2003-07-18 Thread Stephan Szabo
On Fri, 18 Jul 2003, Rajesh Kumar Mallah wrote:

> Hi All,
>
> data_bank.updated_profiles and public.city_master are small tables
> with 21790 and 49303 records repectively. both have indexes on the join
> column. in first one on (city,source) and in second one on (city)
>
> The query below does not return for long durations > 10 mins.
>
> explain analyze  select b.state,a.city from data_bank.updated_profiles a join
> public.city_master b using(city)  where source='BRANDING' and a.state is NULL
> and b.country='India' ;
>
>
> simple explain returns below.
>
> ~~
>
> Nested Loop  (cost=0.00..83506.31 rows=14 width=35)
>   Join Filter: ("outer".city = ("inner".city)::text)

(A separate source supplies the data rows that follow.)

(* ===== verification/Flags.v ===== *)
(** The command lines of the two programs: [flag.Parse] of the standard library for string
    and boolean flags, the flags of [cmd/kin/main.go] and [cmd/relay/main.go], and
    [main] of [kin] up to the command it runs. *)

From S2P Require Import Prelude GoStd Path Config Cli RelayMain.

(** * Package flag *)

Inductive fkind := FString | FBool.

(** A defined flag: its name, its kind and its default. A boolean is kept as its text. *)
Record formal := mk_formal { fm_name : bytes; fm_kind : fkind; fm_default : bytes }.

Abbreviation fvals := (gmap bytes bytes).

(** Where parsing ends: with the values and the remaining arguments; at a request for
    help, after which the process exits with status 0; or at a malformed argument,
    status 2. *)
Inductive parsed := Parsed (vals : fvals) (args : list bytes) | Help | Malformed (format : string) (arg : bytes).

Definition minus : byte := Byte.x2d.
Definition equals : byte := Byte.x3d.
Definition f_true : bytes := str "true".
Definition f_false : bytes := str "false".

(** [strconv.ParseBool], as the text of the value. *)
Definition ParseBool (s : bytes) : option bytes :=
  if bool_decide (s ∈ map str ["1"; "t"; "T"; "true"; "TRUE"; "True"]) then Some f_true
  else if bool_decide (s ∈ map str ["0"; "f"; "F"; "false"; "FALSE"; "False"]) then Some f_false
  else None.

(** The name and, after the first equals sign that is not its first character, the
    value. *)
Fixpoint cut_equals (s : bytes) : bytes * option bytes :=
  match s with
  | [] => ([], None)
  | c :: s' =>
      if bool_decide (c = equals) then ([], Some s')
      else let '(n, v) := cut_equals s' in (c :: n, v)
  end.

Definition cut_name (name : bytes) : bytes * option bytes :=
  match name with
  | [] => ([], None)
  | c :: s => let '(n, v) := cut_equals s in (c :: n, v)
  end.

(** An argument: not a flag, the terminator, a flag with its text after the dashes, or
    one that is malformed. *)
Inductive arg := Plain | Terminator | Flag (text : bytes) | BadSyntax.

Definition classify (s : bytes) : arg :=
  match s with
  | a :: b :: t =>
      if negb (bool_decide (a = minus)) then Plain
      else
        let check (name : bytes) :=
          match name with
          | [] => BadSyntax
          | c :: _ => if bool_decide (c = minus) || bool_decide (c = equals) then BadSyntax else Flag name
          end in
        if bool_decide (b = minus) then match t with [] => Terminator | _ => check t end
        else check (b :: t)
  | _ => Plain
  end.

Definition find_formal (formals : list formal) (name : bytes) : option formal :=
  List.find (λ f, bool_decide (fm_name f = name)) formals.

Definition defaults (formals : list formal) : fvals :=
  list_to_map (map (λ f, (fm_name f, fm_default f)) formals).

(** [FlagSet.parseOne] in the loop of [FlagSet.Parse]. *)
Fixpoint Parse (formals : list formal) (vals : fvals) (args : list bytes) : parsed :=
  match args with
  | [] => Parsed vals []
  | s :: rest =>
      match classify s with
      | Plain => Parsed vals args
      | Terminator => Parsed vals rest
      | BadSyntax => Malformed "bad flag syntax: %s" s
      | Flag text =>
          let '(name, value) := cut_name text in
          match find_formal formals name with
          | None =>
              if bool_decide (name = str "help") || bool_decide (name = str "h") then Help
              else Malformed "flag provided but not defined: -%s" name
          | Some f =>
              match fm_kind f, value with
              | FBool, Some v =>
                  match ParseBool v with
                  | Some b => Parse formals (<[name := b]> vals) rest
                  | None => Malformed "invalid boolean value %q for -%s: %v" name
                  end
              | FBool, None => Parse formals (<[name := f_true]> vals) rest
              | FString, Some v => Parse formals (<[name := v]> vals) rest
              | FString, None =>
                  match rest with
                  | v :: rest' => Parse formals (<[name := v]> vals) rest'
                  | [] => Malformed "flag needs an argument: -%s" name
                  end
              end
          end
      end
  end.

(** * The two programs *)

Definition kin_flags : list formal :=
  [mk_formal (str "config-dir") FString []; mk_formal (str "shared-dir") FString [];
   mk_formal (str "listen") FString DefaultListenAddr; mk_formal (str "relay") FString [];
   mk_formal (str "debug") FBool f_false].

Definition relay_flags : list formal :=
  [mk_formal (str "listen") FString (str "0.0.0.0:7778"); mk_formal (str "config-dir") FString [];
   mk_formal (str "debug") FBool f_false].

Definition get (vals : fvals) (name : string) : bytes := default [] (vals !! str name).

Definition relay_Flags (vals : fvals) : Flags :=
  {| listenAddr := get vals "listen"; configDir := get vals "config-dir";
     debug := bool_decide (get vals "debug" = f_true) |}.

(** What [main] of [kin] goes on to do: the interface, or a command with the flags it is
    given; or the message it stops with, and the status. *)
Inductive invocation :=
| RunTUI (cfgDir sharedDir listen relay : bytes) (debug : bool)
| RunCommand (debug : bool) (c : command) (cfgDir sharedDir listen relay : bytes)
| Exit (status : Z) (format : string).

Definition usage : list bytes :=
  [str "usage: kin [flags] <command>"; str "commands: run, invite, join <token>, status"].

(** [setup] is the result of [config.SetupDebugLog]. *)
Definition main (windows : bool) (home appdata : outcome bytes) (setup : bytes → outcome unit)
    (argv : list bytes) : invocation :=
  match Parse kin_flags (defaults kin_flags) argv with
  | Help => Exit 0 "Usage of %s:"
  | Malformed format _ => Exit 2 format
  | Parsed vals args =>
      match resolveConfigDir windows home appdata (get vals "config-dir") with
      | Err _ => Exit 1 "config dir: %v"
      | Panic => Exit 2 "panic"
      | Ok cfgDir =>
          let sharedDir := get vals "shared-dir" in
          let listen := get vals "listen" in
          let relay := get vals "relay" in
          let debug := bool_decide (get vals "debug" = f_true) in
          match args with
          | [] => RunTUI cfgDir sharedDir listen relay debug
          | _ =>
              match (if debug then setup cfgDir else Ok tt) with
              | Err _ => Exit 1 "debug log: %v"
              | Panic => Exit 2 "panic"
              | Ok _ =>
                  match parse_args args with
                  | CmdUsage => Exit 1 "usage: kin [flags] <command>"
                  | CmdJoinUsage => Exit 1 "usage: kin join <kin:token>"
                  | c => RunCommand debug c cfgDir sharedDir listen relay
                  end
              end
          end
      end
  end.

(** * Facts *)

(** A flag and its value in one argument. *)
Definition render (fv : formal * bytes) : bytes := [minus; minus] ++ fm_name fv.1 ++ equals :: fv.2.

(** A name that a flag can have, and the values that a flag takes unchanged. *)
Definition good_name (n : bytes) : Prop := n ≠ [] ∧ head n ≠ Some minus ∧ equals ∉ n.
Definition takes (fv : formal * bytes) : Prop :=
  match fm_kind fv.1 with FString => True | FBool => fv.2 = f_true ∨ fv.2 = f_false end.

Definition plain_rest (args : list bytes) : Prop :=
  match args with [] => True | s :: _ => classify s = Plain end.

Definition assign (vals : fvals) (fvs : list (formal * bytes)) : fvals :=
  foldl (λ m fv, <[fm_name fv.1 := fv.2]> m) vals fvs.

Lemma cut_equals_app n v : equals ∉ n → cut_equals (n ++ equals :: v) = (n, Some v).
Proof.
  induction n as [|c n IH]; intros Hn; [done|]. cbn [app cut_equals].
  rewrite bool_decide_false by (intros ->; apply Hn; by left). rewrite IH; [done|].
  intros Hin. apply Hn. by right.
Qed.

Lemma classify_render f v : good_name (fm_name f) →
  classify (render (f, v)) = Flag (fm_name f ++ equals :: v) ∧
  cut_name (fm_name f ++ equals :: v) = (fm_name f, Some v).
Proof.
  intros (Hne & Hhd & Heq). unfold render. cbn [fst snd]. destruct (fm_name f) as [|c n]; [done|].
  assert (c ≠ minus) as Hc by (intros ->; by apply Hhd). assert (c ≠ equals) as Hc' by (intros ->; apply Heq; by left).
  split.
  - cbn [classify app]. rewrite !(bool_decide_true (minus = minus)) by done. cbn [negb app].
    by rewrite !bool_decide_false by done.
  - cbn [cut_name app]. rewrite cut_equals_app; [done|]. intros Hin. apply Heq. by right.
Qed.

Lemma Parse_plain formals vals args : plain_rest args → Parse formals vals args = Parsed vals args.
Proof. destruct args as [|s args]; [done|]. cbn. by intros ->. Qed.

Lemma Parse_render formals fvs vals rest :
  Forall (λ fv, find_formal formals (fm_name fv.1) = Some fv.1 ∧ good_name (fm_name fv.1) ∧ takes fv) fvs →
  plain_rest rest →
  Parse formals vals (map render fvs ++ rest) = Parsed (assign vals fvs) rest.
Proof.
  intros Hfvs Hrest. revert vals. induction Hfvs as [|[f v] fvs (Hf & Hn & Ht) _ IH]; intros vals.
  { by apply Parse_plain. }
  cbn [map app Parse]. destruct (classify_render f v Hn) as [-> ->]. cbn [fst snd] in *. rewrite Hf.
  unfold takes in Ht. cbn [fst snd] in Ht. destruct (fm_kind f); [apply IH|].
  destruct Ht as [-> | ->]; apply IH.
Qed.

(** The flags of both programs can be found under their names. *)
Lemma flags_good formals : formals = kin_flags ∨ formals = relay_flags →
  ∀ f, f ∈ formals → find_formal formals (fm_name f) = Some f ∧ good_name (fm_name f).
Proof.
  assert (∀ n : bytes, bool_decide (n ≠ []) && bool_decide (head n ≠ Some minus) && bool_decide (equals ∉ n) = true →
            good_name n) as Hgood.
  { intros n. rewrite !andb_true_iff, !bool_decide_eq_true. intros [[? ?] ?]. done. }
  intros [-> | ->] f Hf; unfold kin_flags, relay_flags in Hf; rewrite !elem_of_cons in Hf;
    repeat destruct Hf as [-> |Hf]; try (by apply elem_of_nil in Hf);
    (split; [by vm_compute|apply Hgood; by vm_compute]).
Qed.

(** * Properties *)

(** What is given before the command is what the program gets: for any values of any
    flags of [kin] or the relay, in any order and number, each written as one argument,
    and any arguments after them that do not begin with a flag, parsing ends with the
    last value of every flag, the default of the others, and exactly these arguments. What
    is given after a command is not parsed: [kin run --relay addr] runs without a
    relay. *)
Theorem command_line (formals : list formal) (fvs : list (formal * bytes)) (rest : list bytes)
    (windows : bool) (home appdata : outcome bytes) (setup : bytes → outcome unit) (extra : list bytes) :
  formals = kin_flags ∨ formals = relay_flags →
  Forall (λ fv, fv.1 ∈ formals ∧ takes fv) fvs → plain_rest rest →
  Parse formals (defaults formals) (map render fvs ++ rest) = Parsed (assign (defaults formals) fvs) rest ∧
  main windows home appdata setup (str "run" :: extra) = main windows home appdata setup [str "run"] ∧
  (∀ cfg, resolveConfigDir windows home appdata [] = Ok cfg →
     main windows home appdata setup (str "run" :: extra) =
       RunCommand false CmdRun cfg [] DefaultListenAddr []).
Proof.
  intros Hformals Hfvs Hrest. split.
  - apply Parse_render; [|done]. eapply Forall_impl; [exact Hfvs|]. intros [f v] [Hf Ht]. cbn [fst] in *.
    destruct (flags_good formals Hformals f Hf). done.
  - assert (∀ extra, Parse kin_flags (defaults kin_flags) (str "run" :: extra) =
              Parsed (defaults kin_flags) (str "run" :: extra)) as Hp by done.
    unfold main. rewrite !Hp. split; [done|]. intros cfg Hcfg.
    change (get (defaults kin_flags) "config-dir") with (@nil byte). by rewrite Hcfg.
Qed.

(** * Witnesses *)

Module FlagsWitness.

Definition relay_f : formal := mk_formal (str "relay") FString [].
Definition debug_f : formal := mk_formal (str "debug") FBool f_false.
Definition fvs : list (formal * bytes) := [(relay_f, str "r:1"); (debug_f, f_true); (relay_f, str "--r:2")].

Lemma parse_values :
  match Parse kin_flags (defaults kin_flags) (map str ["-listen"; "a:1"; "--debug"; "--"; "-x"]) with
  | Parsed vals rest => Some (get vals "listen", get vals "debug", get vals "relay", rest)
  | _ => None
  end = Some (str "a:1", f_true, [], [str "-x"]) ∧
  Parse kin_flags (defaults kin_flags) (map str ["-debug=maybe"]) =
    Malformed "invalid boolean value %q for -%s: %v" (str "debug") ∧
  Parse kin_flags (defaults kin_flags) (map str ["-relay"]) = Malformed "flag needs an argument: -%s" (str "relay") ∧
  Parse kin_flags (defaults kin_flags) (map str ["--=x"]) = Malformed "bad flag syntax: %s" (str "--=x") ∧
  Parse kin_flags (defaults kin_flags) (map str ["-h"]) = Help.
Proof. by vm_compute. Qed.

Lemma command_line_witness :
  Parse kin_flags (defaults kin_flags) (map render fvs ++ [str "join"; str "kin:t"]) =
    Parsed (assign (defaults kin_flags) fvs) [str "join"; str "kin:t"] ∧
  main false (Ok (str "/h")) (Ok []) (λ _, Ok tt) (map str ["run"; "--relay"; "r:1"]) =
    RunCommand false CmdRun (str "/h/.config/kin") [] DefaultListenAddr [].
Proof.
  destruct (command_line kin_flags fvs [str "join"; str "kin:t"] false (Ok (str "/h")) (Ok []) (λ _, Ok tt)
    (map str ["--relay"; "r:1"])) as (Hp & _ & Hm).
  - by left.
  - repeat constructor; try (by apply (bool_decide_unpack _)); cbn; auto.
  - done.
  - split; [exact Hp|]. by apply (Hm (str "/h/.config/kin")).
Defined.

End FlagsWitness.
(* ===== verification/TuiModel.v ===== *)
(** The screen of the terminal interface, [internal/tui]: the top-level model
    ([model.go]), its commands and messages ([commands.go], [client.go]), the
    overlays ([overlay*.go]) and the status bar ([statusbar.go]); and the program
    that runs them. [screen] tells which of its screens [View] draws.

    A command is the value that [Update] returns: what running it does is
    [run_cmd]. [tea.Batch] is the list of its commands. The text field of the join
    overlay ([bubbles/textinput]) is the class [TextInput]. *)

From S2P Require Import Prelude GoStd Codec Ipc Daemon Tui TuiPeers.

(** * statusbar.go *)

Record StatusBarModel := mk_StatusBarModel {
  bar_nodeID : bytes;
  bar_peerCount : Z;
  bar_relayAddr : bytes;
  bar_relayOnline : bool;
  bar_width : Z
}.

Definition SetStatus (s : StatusBarModel) (resp : StatusResponse) : StatusBarModel :=
  mk_StatusBarModel (Status_NodeIDShort resp) (Status_PeerCount resp) (Status_RelayAddr resp)
    (Status_RelayOnline resp) (bar_width s).

Definition SetWidth (s : StatusBarModel) (w : Z) : StatusBarModel :=
  mk_StatusBarModel (bar_nodeID s) (bar_peerCount s) (bar_relayAddr s) (bar_relayOnline s) w.

Definition SetPeerCount (s : StatusBarModel) (n : Z) : StatusBarModel :=
  mk_StatusBarModel (bar_nodeID s) n (bar_relayAddr s) (bar_relayOnline s) (bar_width s).

Section Screen.
Context {TI TC TM : Type}.

(** * commands.go *)

(** [TextCmd] is a command of the text field, [Action] the action of a confirmation. *)
Inductive Cmd :=
| FetchStatus
| FetchPeers
| FetchCatalog
| DoInvite
| DoJoin (token : bytes)
| DoDownload (fileID : bytes)
| WaitForEvent
| Action
| Quit
| TextCmd (c : TC).

(** A result is a response or nil, and an error or nil. *)
Inductive Msg :=
| WindowSizeMsg (w h : Z)
| Key (msg : KeyMsg)
| StatusResult (resp : option StatusResponse) (err : option error)
| PeersResult (resp : option PeersResponse) (err : option error)
| CatalogResult (resp : option CatalogResponse) (err : option error)
| InviteResult (resp : option InviteResponse) (err : option error)
| JoinResult (resp : option JoinResponse) (err : option error)
| DownloadResult (fileID : bytes) (err : option error)
| DaemonEvent (ev : Event)
| DaemonDisconnected
| TextMsg (m : TM).

(** What the daemon answers when a command runs ([client.go]). *)
Record DaemonClient := mk_DaemonClient {
  client_Status : outcome StatusResponse;
  client_Peers : outcome PeersResponse;
  client_Invite : outcome InviteResponse;
  client_Join : bytes → outcome JoinResponse;
  client_Catalog : outcome CatalogResponse;
  client_Download : bytes → outcome unit
}.

(** A method of the client returns a response or an error. *)
Definition resp_of {A} (r : outcome A) : option A :=
  match r with Ok a => Some a | _ => None end.
Definition err_of {A} (r : outcome A) : option error :=
  match r with Err e => Some e | _ => None end.

(** [run_text] runs a command of the text field. A command may give no message.
    [WaitForEvent] receives [ev], [None] when the channel is closed. *)
Definition run_cmd (client : DaemonClient) (run_text : TC → option TM) (ev : option Event) (c : Cmd) :
    option Msg :=
  match c with
  | FetchStatus => Some (StatusResult (resp_of (client_Status client)) (err_of (client_Status client)))
  | FetchPeers => Some (PeersResult (resp_of (client_Peers client)) (err_of (client_Peers client)))
  | FetchCatalog => Some (CatalogResult (resp_of (client_Catalog client)) (err_of (client_Catalog client)))
  | DoInvite => Some (InviteResult (resp_of (client_Invite client)) (err_of (client_Invite client)))
  | DoJoin token =>
      Some (JoinResult (resp_of (client_Join client token)) (err_of (client_Join client token)))
  | DoDownload fileID => Some (DownloadResult fileID (err_of (client_Download client fileID)))
  | WaitForEvent => Some match ev with Some ev => DaemonEvent ev | None => DaemonDisconnected end
  | Action => None
  | Quit => None
  | TextCmd c => TextMsg <$> run_text c
  end.
(** * Brainfuck GA playground: interpreter and genetic algorithm

    A shallow embedding of [src/utils/brainfuck.ts] and
    [src/utils/genetic-algorithm.ts].

    Conventions of the embedding.
    - A JavaScript string is the list of its UTF-16 code units ([list Z]).
    - Integer-valued JavaScript numbers (indices, counters, sizes) are [Z];
      a number that may have become [NaN] is an [index].
    - Fractional numbers (rates, draws, accuracies, fitness) are rationals [Q].
      The genetic algorithm of [GA] computes with them exactly;
      [F64.evaluateIndividual] is the evaluation of an individual with every
      operation rounded to binary64, as the code computes it.
    - [bracketMap] is a [gmap Z Z]; a [Set<string>] is a [gset (list Z)]. *)

From Stdlib Require Import ZArith QArith Qround Qminmax Qabs Qpower Lqa List Sorted
  Lia String Ascii.
From Stdlib Require PrimFloat FloatOps SpecFloat Uint63.
From stdpp Require Import gmap list.

Local Open Scope Z_scope.

(** ** JavaScript strings *)

Abbreviation jsstring := (list Z).

(** The code units of an ASCII literal, for writing programs down. *)
Fixpoint str (s : string) : jsstring :=
  match s with
  | EmptyString => []
  | String a s' => Z.of_nat (nat_of_ascii a) :: str s'
  end.

Definition ch_gt : Z := 62.      (* '>' *)
Definition ch_lt : Z := 60.      (* '<' *)
Definition ch_plus : Z := 43.    (* '+' *)
Definition ch_minus : Z := 45.   (* '-' *)
Definition ch_dot : Z := 46.     (* '.' *)
Definition ch_comma : Z := 44.   (* ',' *)
Definition ch_open : Z := 91.    (* '[' *)
Definition ch_close : Z := 93.   (* ']' *)

(** [l[i]] for an integer [i], on a string or an array: [None] is
    [undefined]. *)
Definition item_at {A} (l : list A) (i : Z) : option A :=
  if i <? 0 then None else l !! Z.to_nat i.

Definition len {A} (l : list A) : Z := Z.of_nat (length l).

(** ** The interpreter (brainfuck.ts) *)

Module Interp.

(** A number used as the code pointer: [bracketMap[codePointer]] is
    [undefined] for a key that is absent, and [undefined + 1] is [NaN]. *)
Inductive index := Idx (i : Z) | NaN.

Definition memory_size : Z := 30000.

Record machine := {
  memory : list Z;
  pointer : Z;
  codePointer : index;
  inputPointer : Z;
  output : jsstring;
  steps : Z
}.

(** [buildBracketMap]: one pass with a stack of the open positions. *)
Fixpoint bracket_loop (code : jsstring) (i : Z) (stack : list Z)
    (map : gmap Z Z) : gmap Z Z :=
  match code with
  | [] => map
  | c :: rest =>
      if c =? ch_open then bracket_loop rest (i + 1) (i :: stack) map
      else if c =? ch_close then
        match stack with
        | start :: stack' =>
            bracket_loop rest (i + 1) stack' (<[i := start]> (<[start := i]> map))
        | [] => bracket_loop rest (i + 1) stack map
        end
      else bracket_loop rest (i + 1) stack map
  end.

Definition buildBracketMap (code : jsstring) : gmap Z Z :=
  bracket_loop code 0 [] ∅.
(** What the text of the wellbeing prompt is built from: the name, the last
    ten entries of the history and the last five of the work items. *)
Record WellbeingPrompt := mkWellbeingPrompt {
  wp_user_name : string;
  wp_history : list WellbeingEntry;
  wp_tasks : list TaskEntry
}.

Definition _build_wellbeing_analysis_prompt
    (user_name : string) (wellbeing_history : list WellbeingEntry)
    (recent_tasks : list TaskEntry) : WellbeingPrompt :=
  mkWellbeingPrompt user_name (Py.lastn 10 wellbeing_history)
    (Py.lastn 5 recent_tasks).

Definition _fallback_wellbeing_analysis : Json.value :=
  Json.JDict
    [ ("sentiment_score", Json.JNum 0);
      ("burnout_risk", Json.JNum 0);
      ("trend", Json.JStr "stable");
      ("main_concerns", Json.JList [Json.JStr "Análise de IA indisponível"]);
      ("positive_aspects", Json.JList []);
      ("recommendations", Json.JList []);
      ("manager_alert", Json.JNull);
      ("motivational_message",
       Json.JStr "Continue se cuidando! Sua saúde é importante.") ].

Section Wellbeing.

(** The oracle asked with a wellbeing prompt, and [json.loads]. *)
Variable generate_wellbeing : WellbeingPrompt -> option string.
Variable json_loads : string -> Json.outcome.

Definition analyze_wellbeing_trend
    (user_name : string) (wellbeing_history : list WellbeingEntry)
    (recent_tasks : list TaskEntry) : Json.value :=
  match generate_wellbeing
          (_build_wellbeing_analysis_prompt user_name wellbeing_history
             recent_tasks) with
  | None => _fallback_wellbeing_analysis
  | Some text =>
      match _parse_json_response json_loads text with
      | Some result => result
      | None => _fallback_wellbeing_analysis
      end
  end.

End Wellbeing.

End Gemini.

(* ================================================================= *)
(** ** services/task_distribution.py *)

Module Distribution.

(** One entry of the proposed-move list. *)
Record Move := mkMove {
  task_id : Z;
  task_title : string;
  from_user : string;
  to_user : Json.value;
  to_user_id : Json.value;
  reason : Json.value;
  match_score : Json.value
}.

Record Report := mkReport {
  overloaded_count : nat;
  underloaded_count : nat;
  recommendations : list Move;
  applied : bool;
  summary : nat     (* the number shown in the summary sentence *)
}.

>   ->  Seq Scan on updated_profiles a  (cost=0.00..1376.39 rows=89 width=11)
> Filter: ((source = 'BRANDING'::character varying) AND (state IS NULL))
>   ->  Index Scan using city_master_temp1 on city_master b  (cost=0.00..854.87
> rows=5603 width=24)
> Filter: (country = 'India'::character varying)
> (6 rows)

How many rows actually meet the filter conditions on updated_profiles and
city_master?  Are the two city columns of the same type?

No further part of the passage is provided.